Я пробыл в госпитале три недели, когда мне сообщили новость: меня выписывали. Санитар сказал, что уже подписан приказ о моем отпуске.
— Мне почему-то думается, — сказал он, — что дома ты поправишься быстрее, чем здесь.
Я ответил лишь, что мне тоже так кажется, хотя готов был броситься ему на шею. В результате мне выдали десятидневный пропуск (отпуск был короче, чем первый), вступавший в силу, как только будет поставлена печать. Я сразу же подумал о Берлине и Пауле. Добьюсь разрешения, чтобы она поехала со мною во Францию. А если не получится, останусь с ней в Берлине.
Хоть силы мои не вполне восстановились, я едва не прыгал от радости. С невероятной быстротой упаковал вещи и с широкой улыбкой вышел из госпиталя. Друзьям я написал записку, прося прощения, что не зашел перед отъездом. Я знал, что они не обидятся.
Начищенные до блеска сапоги оставляли отпечатки на снегу. Я шел к станции. Радость настолько переполняла меня, что я даже заговорил со встреченным по дороге русским. Гимнастерка и форма были выстираны и выглажены. Я чувствовал себя новым человеком и позабыл про свои прежние страдания. К Германии и лично к фюреру я испытывал огромную признательность: они заставили меня по-новому оценить чистую постель, крышу над головой и друзей, которые заботятся о тебе.

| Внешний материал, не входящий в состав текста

Lemma header_rejected_table_witness :
  _parse_group_table_rows [["Foo"; "Bar"]; ["x"; "y"]] = ([], (-1)%Z)
  ∧ _parse_group_section_layout rejected_page [211]%Z = None.
Proof.
  destruct (header_rejected_table [["Foo"; "Bar"]; ["x"; "y"]]) as [Hrows Hpage].
  - vm_compute. reflexivity.
  - split; [exact Hrows|].
    apply (Hpage rejected_page [211]%Z
                 (table_of [ tr_of [td "Foo"; td "Bar"]; tr_of [td "x"; td "y"] ])).
    + reflexivity.
    + vm_compute. reflexivity.
Defined.

(** * Further properties
    ** The grid builder *)

(** X1.  [fill_span] flushes the pending spans of the consecutive columns
    from its start column on: it stops at the first column where nothing is
    pending; it appends the text of every span it passes, in column order,
    after the texts the row already holds; every span it passes loses one
    row and is deleted when none is left; and the spans of all other columns
    are untouched. *)
Theorem fill_span_flushes (spans : gmap nat Span) (row : list string) (start_col : nat) :
  let c := fill_span spans row start_col in
  start_col ≤ cur_col c
  ∧ cur_spans c !! cur_col c = None
  ∧ length (cur_row c) = length row + (cur_col c - start_col)
  ∧ (∀ i, i < length row → cur_row c !! i = row !! i)
  ∧ (∀ k, start_col ≤ k < cur_col c →
       ∃ s, spans !! k = Some s
            ∧ cur_row c !! (length row + (k - start_col)) = Some (span_text s)
            ∧ cur_spans c !! k
              = (if (span_rows s - 1 <=? 0)%Z then None
                 else Some (mkSpan (span_rows s - 1) (span_text s))))
  ∧ (∀ k, k < start_col ∨ cur_col c ≤ k → cur_spans c !! k = spans !! k).
Proof.
  cbv zeta. destruct (fill_span_flushed spans row start_col) as [H1 H2 H3 H4 H5 H6].
  repeat split; assumption.
Qed.

Lemma fill_span_flushes_witness :
  cur_row (fill_span (<[0 := mkSpan 2 "Luni"]> ∅) [] 0) !! 0 = Some "Luni"
  ∧ cur_spans (fill_span (<[0 := mkSpan 2 "Luni"]> ∅) [] 0) !! 0
    = Some (mkSpan 1 "Luni").
Proof.
  destruct (fill_span_flushes (<[0 := mkSpan 2 "Luni"]> ∅) [] 0)
    as (_ & _ & _ & _ & Hin & _).
  destruct (Hin 0) as (s & Hs & Hrow & Hsp).
  - vm_compute. lia.
  - rewrite lookup_insert_eq in Hs. injection Hs as <-.
    split; [exact Hrow|exact Hsp].
Defined.

Lemma fill_span_empty row col : fill_span ∅ row col = mkCursor row ∅ col.
Proof. rewrite fill_span_unfold. by rewrite lookup_empty. Qed.

Lemma put_cell_plain n text : ∀ row col,
  put_cell n text 1 (mkCursor row ∅ col)
  = mkCursor (row ++ replicate n text) ∅ (col + n).
Proof.
  induction n as [|n IH]; intros row col.
  - cbn [put_cell replicate]. rewrite app_nil_r. f_equal. lia.
  - cbn [put_cell cur_row cur_spans cur_col replicate].
    change (1 <? 1)%Z with false. cbv iota. rewrite IH.
    rewrite <- app_assoc. f_equal. lia.
Qed.
(** * compare-coverage: format detection, the five parsers and the comparator

    A shallow embedding of [src/parsers/*.ts] (format detection, the LCOV,
    Istanbul, Cobertura, Clover and JaCoCo parsers) and of [src/compare.ts]
    (the baseline-vs-current comparison).

    JavaScript numbers are IEEE 754 binary64 values: they are modelled by
    Rocq's primitive floats, so that [covered / total * 100], the deltas and
    every comparison are the very operations the program runs.  A JavaScript
    string is the sequence of its UTF-16 code units; it is modelled by
    [string], one character per code unit, which covers the strings whose
    code units are below 256.  On that range white space and case folding
    are JavaScript's own: [trim] strips the code units 9 to 13, 32 and 160
    (the no-break space), [toLowerCase] folds A-Z and the capital letters
    192 to 222.  What the external libraries return (JSON.parse,
    fast-xml-parser, lcov-parse) is an input of the model, typed as the
    TypeScript interfaces of the source type it; what the source would do
    with a value outside those types (a TypeError on a missing member) is
    outside the model. *)

From Stdlib Require Import ZArith List String Ascii Bool Lia Floats.
From Stdlib Require Import Sorting.Permutation Sorting.Sorted.
Import ListNotations.
Open Scope string_scope.
Open Scope list_scope.

(** ** The JavaScript primitives the source relies on *)

Module JS.

Definition number := float.
Bind Scope float_scope with number.

(** The double nearest to the integer [z] (ties to even): the Number value of
    an array length, of a Set size or of a run of digits. *)
Definition of_Z (z : Z) : number := SF2Prim (binary_normalize prec emax z 0 false).
Definition of_nat (n : nat) : number := of_Z (Z.of_nat n).

Definition isNaN (x : number) : bool := negb (PrimFloat.eqb x x).

(** ToBoolean on a number: NaN, +0 and -0 are falsy. *)
Definition truthy (x : number) : bool :=
  negb (isNaN x) && negb (PrimFloat.eqb x 0%float).

(** [x || d] on numbers. *)
Definition num_or (x d : number) : number := if truthy x then x else d.

(** [o || d] on an optional string: undefined and the empty string are falsy. *)
Definition str_or (o : option string) (d : string) : string :=
  match o with
  | Some (String c s) => String c s
  | _ => d
  end.

(** ToString of an optional string: [undefined] prints as "undefined". *)
Definition ToString (o : option string) : string :=
  match o with
  | Some s => s
  | None => "undefined"
  end.

(** WhiteSpace and LineTerminator of ECMAScript among the code units below
    256: TAB, LF, VT, FF, CR, SP and NBSP. *)
Definition is_space (c : ascii) : bool :=
  let n := nat_of_ascii c in
  Nat.eqb n 32 || (Nat.leb 9 n && Nat.leb n 13) || Nat.eqb n 160.

Definition is_digit (c : ascii) : bool :=
  let n := nat_of_ascii c in
  Nat.leb 48 n && Nat.leb n 57.

Definition digit_val (c : ascii) : Z := Z.of_nat (nat_of_ascii c) - 48.

Fixpoint trimStart (s : string) : string :=
  match s with
  | String c s' => if is_space c then trimStart s' else s
  | EmptyString => EmptyString
  end.

Fixpoint rev_string (acc s : string) : string :=
  match s with
  | EmptyString => acc
  | String c s' => rev_string (String c acc) s'
  end.

Definition trimEnd (s : string) : string :=
  rev_string "" (trimStart (rev_string "" s)).

Definition trim (s : string) : string := trimEnd (trimStart s).

(** The lower-case mapping of a code unit below 256: A-Z, and the capital
    letters 192 to 222 but for the multiplication sign 215. *)
Definition lower (c : ascii) : ascii :=
  let n := nat_of_ascii c in
  if (Nat.leb 65 n && Nat.leb n 90)
     || (Nat.leb 192 n && Nat.leb n 222 && negb (Nat.eqb n 215))
  then ascii_of_nat (n + 32) else c.

Fixpoint toLowerCase (s : string) : string :=
  match s with
  | EmptyString => EmptyString
  | String c s' => String (lower c) (toLowerCase s')
  end.

Definition startsWith (s p : string) : bool := String.prefix p s.

Definition endsWith (s p : string) : bool :=
  String.prefix (rev_string "" p) (rev_string "" s).

Fixpoint includes (s p : string) : bool :=
  String.prefix p s ||
  match s with
  | EmptyString => false
  | String _ s' => includes s' p
  end.

(** The longest prefix of decimal digits, and what follows it. *)
Fixpoint span_digits (s : string) : list ascii * string :=
  match s with
  | String c s' =>
      if is_digit c then let '(ds, r) := span_digits s' in (c :: ds, r) else ([], s)
  | EmptyString => ([], EmptyString)
  end.

Definition digits_val (ds : list ascii) : Z :=
  fold_left (fun acc c => 10 * acc + digit_val c)%Z ds 0%Z.

Definition split_sign (s : string) : bool * string :=
  match s with
  | String "-" s' => (true, s')
  | String "+" s' => (false, s')
  | _ => (false, s)
  end.

Definition signed (neg : bool) (x : number) : number :=
  if neg then PrimFloat.opp x else x.

(** [parseInt(s, 10)]: leading white space, a sign, the longest run of
    digits; NaN when there is no digit. *)
Definition parseInt (s : string) : number :=
  let '(neg, r) := split_sign (trimStart s) in
  match span_digits r with
  | ([], _) => nan
  | (ds, _) => signed neg (of_Z (digits_val ds))
  end.

(** The double nearest to [m * 10^k], for [0 <= m]. *)
Definition of_decimal (m k : Z) : number :=
  match m with
  | Zpos p =>
      match k with
      | Zneg k' =>
          let '(q, e, l) :=
            SFdiv_core_binary prec emax (Zpos p) 0 (Z.pow_pos 10 k') 0 in
          SF2Prim (binary_round_aux prec emax false q e l)
      | _ => of_Z (m * 10 ^ k)
      end
  | _ => 0%float
  end.

(** The value of an exponent part [e[+-]digits], 0 when there is none. *)
Definition exponent_part (s : string) : Z :=
  match s with
  | String c r =>
      if Ascii.eqb c "e" || Ascii.eqb c "E" then
        let '(neg, r') := split_sign r in
        match span_digits r' with
        | ([], _) => 0%Z
        | (ds, _) => if neg then (- digits_val ds)%Z else digits_val ds
        end
      else 0%Z
  | EmptyString => 0%Z
  end.

(** [parseFloat(s)]: the value of the longest prefix of the trimmed string
    that is a StrDecimalLiteral; NaN when there is none. *)
Definition parseFloat (s : string) : number :=
  let '(neg, r) := split_sign (trimStart s) in
  if String.prefix "Infinity" r then signed neg infinity else
  let '(ip, r1) := span_digits r in
  let '(fp, r2) :=
    match r1 with
    | String "." r1' =>
        let '(fp, r2) := span_digits r1' in
        match ip, fp with
        | [], [] => ([], r1)
        | _, _ => (fp, r2)
        end
    | _ => ([], r1)
    end in
  match ip ++ fp with
  | [] => nan
  | ds => signed neg (of_decimal (digits_val ds)
                        (exponent_part r2 - Z.of_nat (List.length fp)))
  end.

(** [X | X[]] as fast-xml-parser delivers repeated elements, and the
    [Array.isArray(x) ? x : [x]] the parsers apply to it. *)
Inductive one_or_many (A : Type) : Type :=
| One (a : A)
| Many (l : list A).
Arguments One {A} a.
Arguments Many {A} l.

Definition to_array {A : Type} (x : one_or_many A) : list A :=
  match x with
  | One a => [a]
  | Many l => l
  end.

(** A plain object used as a dictionary, [Record<string, V>]: its own
    properties in [Object.keys] order. *)
Definition Object_ (V : Type) : Type := list (string * V).

Definition Object_keys {V : Type} (o : Object_ V) : list string := map fst o.
Definition Object_values {V : Type} (o : Object_ V) : list V := map snd o.

(** [o[k]]: [None] stands for [undefined]. *)
Fixpoint Object_get {V : Type} (o : Object_ V) (k : string) : option V :=
  match o with
  | [] => None
  | (k', v) :: o' => if String.eqb k' k then Some v else Object_get o' k
  end.

(** [o[k] = v]: an existing key keeps its place. *)
Fixpoint Object_set {V : Type} (o : Object_ V) (k : string) (v : V) : Object_ V :=
  match o with
  | [] => [(k, v)]
  | (k', v') :: o' =>
      if String.eqb k' k then (k', v) :: o' else (k', v') :: Object_set o' k v
  end.

(** [o || {}]. *)
Definition obj_or {V : Type} (o : option (Object_ V)) : Object_ V :=
  match o with
  | Some x => x
  | None => []
  end.

(** [new Map(entries)] over string keys: a later entry with a key already
    there replaces its value, the key keeps its place. *)
Definition Map_of {V : Type} (entries : list (string * V)) : Object_ V :=
  fold_left (fun m '(k, v) => Object_set m k v) entries [].

(** [new Set(keys)]: the keys in first-insertion order, each once. *)
Definition Set_of (keys : list string) : list string :=
  fold_left (fun s k => if existsb (String.eqb k) s then s else s ++ [k]) keys [].

(** [Array.prototype.sort(compareFn)], which is stable: each element goes
    behind the elements already placed that [compareFn] does not put after
    it.  For a consistent [compareFn] this is the one order a conforming
    engine may return. *)
Fixpoint sort_insert {A : Type} (compareFn : A -> A -> number) (x : A) (l : list A)
  : list A :=
  match l with
  | [] => [x]
  | y :: l' =>
      if PrimFloat.ltb 0%float (compareFn y x) then x :: y :: l'
      else y :: sort_insert compareFn x l'
  end.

На меня накатило счастье. Мне даже стало стыдно за свой страх и отчаяние. Я вспомнил прошлое, когда еще жил во Франции, и случаи, когда жизнь казалась мне пыткой.
Теперь-то уж меня ничто не печалит! Только если Паула скажет, что я ей неинтересен.
Я излечился от своих страхов. Когда бой становился особенно опасным, я просил у Всевышнего прощения за то, что у меня возникают в голове дикие мысли, но был готов заплатить и за это, лишь бы остаться в живых.
Война превратила меня в бесчувственное животное. До восемнадцати мне оставалось еще три месяца. А чувствовал я себя уже тридцатипятилетним.
Ко мне вернулись многие радости жизни. Но не осталось ничего более важного, как желание во что бы то ни стало остаться в живых. Я с ужасом думаю: как монотонно течет жизнь в мирное время. Во время войны каждый стремится к наступлению мира. Но нельзя же в мирное время желать того, чтобы началась война!
Железнодорожная станция располагалась на краю тупика. Перед лужайкой, заменявшей перрон, шли три широкие русские колеи, переходившие за станцией в две. Третья колея через пятьсот метров прекращалась, непонятно почему. Снег заглушал любые звуки. Повсюду валялись разбитые вагоны и пустые ящики. Рядом с главным зданием полустанка скопилась целая гора ящиков с надписью «WH». У горевшей печки сидело несколько русских железнодорожных рабочих. Не было видно, чтобы в какую-то сторону шел поезд. Только старый станционный паровоз, который служил не меньше ста лет, дымил в отдалении. Не помню, как называлось это место. Может, названия-то и вообще не было, а может, табличку сняли и забросили подальше, чтобы мы, европейцы, не наткнулись на эти буквы, которые все равно не можем разобрать. Приход поезда казался столь же далеким событием, как наступление весны.